What happened

Shares of II-VI (COHR -3.37%) stock popped more than 10% in early trading Tuesday after the maker of laser components announced stronger-than-expected sales in conjunction with an in­-line earnings report last night.  

Heading into earnings day, analysts had predicted II-VI would earn "adjusted" profits of $0.36 per share on sales of just $610.3 million. As it turned out, II-VI hit that earnings target -- and produced sales of $666.3 million.  

II-VI shares remain up 5.2% as of 12:35 a.m. EST.

Green laser

Image source: Getty Images.

So what

Emphasizing the sales beat, II-VI introduced its report with a boast that its $666.3 million in fiscal Q2 2020 sales "exceeded [the] top end of our guidance by 6% and [beat] the analysts' consensus by 9%." Sales were strong "across most markets," continued II-VI management, and while the company lost money according to generally accepted accounting principles (GAAP), it was profitable pro forma, and the GAAP loss was because of "$91 million of one time transaction expenses."

So it wasn't all good news.

II-VI grew its sales 94% year over year by absorbing Finisar and its revenue stream, but the company's losses as calculated according to generally accepted accounting principles (i.e., its GAAP loss) tripled to $1.08 per share. Even when those losses are taken pro forma, II-VI saw a 36% reduction in profits to the aforementioned $0.36 per share (which met Wall Street's prediction).

Now what

Fiscal Q2 was "the first full quarter of II-VI operations with Finisar included," as management pointed out, which starts the process of eliminating questions over how comparable future results are to II-VI's performance before the acquisition. Still, there are going to be a few more quarters ahead in which pro forma numbers need to be considered.

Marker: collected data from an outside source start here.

(** A key without parentheses has them balanced. *)
Lemma nested_no_paren key : no_paren key = true -> nested key 0 = true.
Proof.
  induction key as [|c key IH]; intros Hn; [reflexivity|].
  simpl in Hn. apply andb_true_iff in Hn as [Hc Hn].
  apply andb_true_iff in Hc as [Hc1 Hc2].
  apply negb_true_iff in Hc1, Hc2. cbn [nested]. rewrite Hc1, Hc2. now apply IH.
Qed.

(** The text before a percent sign is scanned without an error. *)
Lemma scans_plain `{StringFormat} opts pre s :
  plain pre = true -> scans opts (pre ++ s) 0 s.
Proof.
  induction pre as [|c pre IH]; intros Hp.
  - apply scans_here.
  - simpl in Hp. apply andb_true_iff in Hp as [Hc Hp].
    apply negb_true_iff in Hc. rewrite append_cons.
    apply scans_literal; [exact Hc | now apply IH].
Qed.

(** An error raised where the scan has got to is the error of the whole
    interpolation. *)
Lemma interpolate_scans `{StringFormat} opts s skip s' e :
  scans opts s skip s' ->
  interpolate s' 0 opts = Raise e ->
  interpolate s skip opts = Raise e.
Proof.
  intros Hscan He. induction Hscan as [s|c s k s' _ IH|c s s' Hc _ IH|s d s' Hd _ IH].
  - exact He.
  - cbn [interpolate]. now apply IH.
  - cbn [interpolate]. rewrite Hc, (IH He). reflexivity.
  - cbn [interpolate Ascii.eqb Bool.eqb]. rewrite Hd. cbn [rbind].
    rewrite (IH He). reflexivity.
Qed.

(** A directive that names a key that the options do not have raises
    [KeyError] for that key. *)
Lemma interpolate_undefined_key `{StringFormat} key rest opts :
  nested key 0 = true -> opts !! key = None ->
  interpolate ("%(" ++ key ++ String ")" rest) 0 opts = Raise (KeyError key).
Proof.
  intros Hk Ho. rewrite !append_cons.
  change ("" ++ key ++ String ")" rest)%string with (key ++ String ")" rest)%string.
  cbn [interpolate Ascii.eqb Bool.eqb directive].
  rewrite (read_key_nested key 0 rest "" Hk).
  change ("" ++ key)%string with key. rewrite Ho.
  reflexivity.
Qed.

(** A template in which the interpolation gets to a directive that names
    a key that the options do not have cannot be interpolated: the lookup
    raises [KeyError]. *)
Lemma py_mod_undefined_key `{StringFormat} data key rest opts :
  scans opts data 0 ("%(" ++ key ++ String ")" rest) ->
  nested key 0 = true -> opts !! key = None ->
  py_mod data opts = Raise (KeyError key).
Proof.
  intros Hscan Hk Ho. unfold py_mod.
  apply (interpolate_scans opts data 0 _ _ Hscan).
  now apply interpolate_undefined_key.
Qed.
(** A run whose parse phase completes: the [end] handler decides the
    exit status, and the lines reach the file when it returns. *)
Lemma main_complete (ls : list line) (st : state) :
  feed ls init = Continue st ->
  defs_json (final (main (Some ls))) =
    (if forallb emitted ls then Some (end_lines st) else None) /\
  words (final (main (Some ls))) = words st /\
  skipped (final (main (Some ls))) = skipped st /\
  exit_code (main (Some ls)) =
    (if written st + skipped st =? writable st then 0 else 1) /\
  console (final (main (Some ls))) =
    console st
    ++ [log_separator; log_sorting; log_writing; log_separator;
        log_summary (writable st) (written st) (skipped st)
                    (written st + skipped st)
                    (N.of_nat (List.length (Object_keys (words st))))]
    ++ (if forallb emitted ls then [] else [error_not_all_processed]).
Proof.
  intros H. unfold main. rewrite H.
  destruct (on_end_spec st) as (st' & E & Hs & Hf & Hw & _ & Hsk & _ & Hc).
  rewrite E, <- (counters_agree ls st H).
  apply feed_Continue in H as (_ & _ & _ & _ & Hd & _). cbn in Hd.
  destruct (written st + skipped st =? writable st); cbn [finish exit_code final].
  - unfold flush. rewrite Hs.
    cbn [defs_json words skipped console set_defs_json].
    rewrite Hc, app_nil_r. auto.
  - cbn [defs_json words skipped console print].
    rewrite Hf, Hd, Hc, <- app_assoc. auto.
Qed.

Lemma main_never_warned (ls : list line) (st : state) :
  feed ls init = Continue st -> never_warned st ->
  never_warned (final (main (Some ls))).
Proof.
  intros H Hn r Hin.
  destruct (main_complete ls st H) as (_ & _ & _ & _ & Hc).
  rewrite Hc in Hin. apply in_app_iff in Hin as [Hin|Hin]; [exact (Hn r Hin)|].
  destruct (forallb emitted ls); cbn in Hin;
    repeat (destruct Hin as [Hin|Hin]; [discriminate|]); destruct Hin.
Qed.

(** A run halted in the parse phase: [defs.json] is never opened. *)
Lemma main_halted (ls : list line) (c : N) (st : state) :
  feed ls init = Exit c st ->
  exit_code (main (Some ls)) = 1 /\
  defs_json (final (main (Some ls))) = None /\
  final (main (Some ls)) = st.
Proof.
  intros H. unfold main. rewrite H. cbn.
  generalize (feed_stopped ls init). rewrite H.
  intros (-> & Hf & _). auto.
Qed.

(** The lines in the file after a completed parse phase: all of them
    when the counters agree, none when the handler exits. *)
Lemma output_complete (ls : list line) (st : state) :
  feed ls init = Continue st ->
  output (main (Some ls)) = if forallb emitted ls then end_lines st else [].
Proof.
  intros H. unfold output.
  destruct (main_complete ls st H) as (-> & _).
  destruct (forallb emitted ls); reflexivity.
Qed.

(** The keys of the map after a completed parse phase. *)
Lemma feed_keys (ls : list line) (st : state) :
  feed ls init = Continue st ->
  NoDup (Object_keys (words st)) /\
  forall key, In key (Object_keys (words st)) <->
    exists r, In r (records ls) /\ kept r = true /\ key = word_key (word r).
Proof.
  intros H. apply feed_Continue in H as (_ & _ & _ & Hw & _).
  rewrite Hw. split.
  - apply aggregate_NoDup; constructor.
  - intros key. rewrite aggregate_keys. simpl. split.
    + intros [[]|[r [Hin Hk]]]. apply filter_In in Hin as [Hin Hkept]. eauto.
    + intros [r (Hin & Hkept & Hk)]. right; exists r; split; [|exact Hk].
      apply filter_In; auto.
Qed.

Lemma feed_keys_escaped (ls : list line) (st : state) :
  feed ls init = Continue st -> keys_escaped (Object_keys (words st)).
Proof.
  intros H key Hin. apply (feed_keys ls st H) in Hin as [r (_ & Hk & ->)].
  exists (word r); split; [reflexivity|].
  unfold kept in Hk. destruct (test_non_lower (word r)); [discriminate | reflexivity].
Qed.

(** Stripping the suffix from escaped keys keeps a strictly ascending
    list strictly ascending. *)
Lemma strip_sorted (keys : list jsstring) :
  keys_escaped keys -> StronglySorted str_lt keys ->
  StronglySorted str_lt (map replace_tr keys).
Proof.
  intros Hesc Hs. induction Hs as [|x l Hs IH Hall]; simpl; [constructor|].
  constructor.
  - apply IH. intros key Hin; apply Hesc; right; exact Hin.
  - rewrite Forall_forall in *. intros y' Hy'.
    apply in_map_iff in Hy' as [y [<- Hy]].
    destruct (Hesc x (or_introl eq_refl)) as [w1 [-> H1]].
    destruct (Hesc y (or_intror Hy)) as [w2 [-> H2]].
    rewrite !replace_tr_word_key. unfold str_lt.
    rewrite <- (word_key_compare w1 w2 H1 H2). apply Hall; exact Hy.
Qed.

Looking ahead, therefore, management predicts that this current fiscal Q3 2020 should end with II-VI making between $550 million and $600 million in sales, figures that include the effects of coronavirus concerns that may depress results by $50 million or more. Pro forma profits could land in a much wider range of from $0.02 to $0.32 per share.

That's a lot less profit than the $0.39 per share that Wall Street is predicting, by the way. But so far at least, it seems investors are willing to give II-VI a pass on that.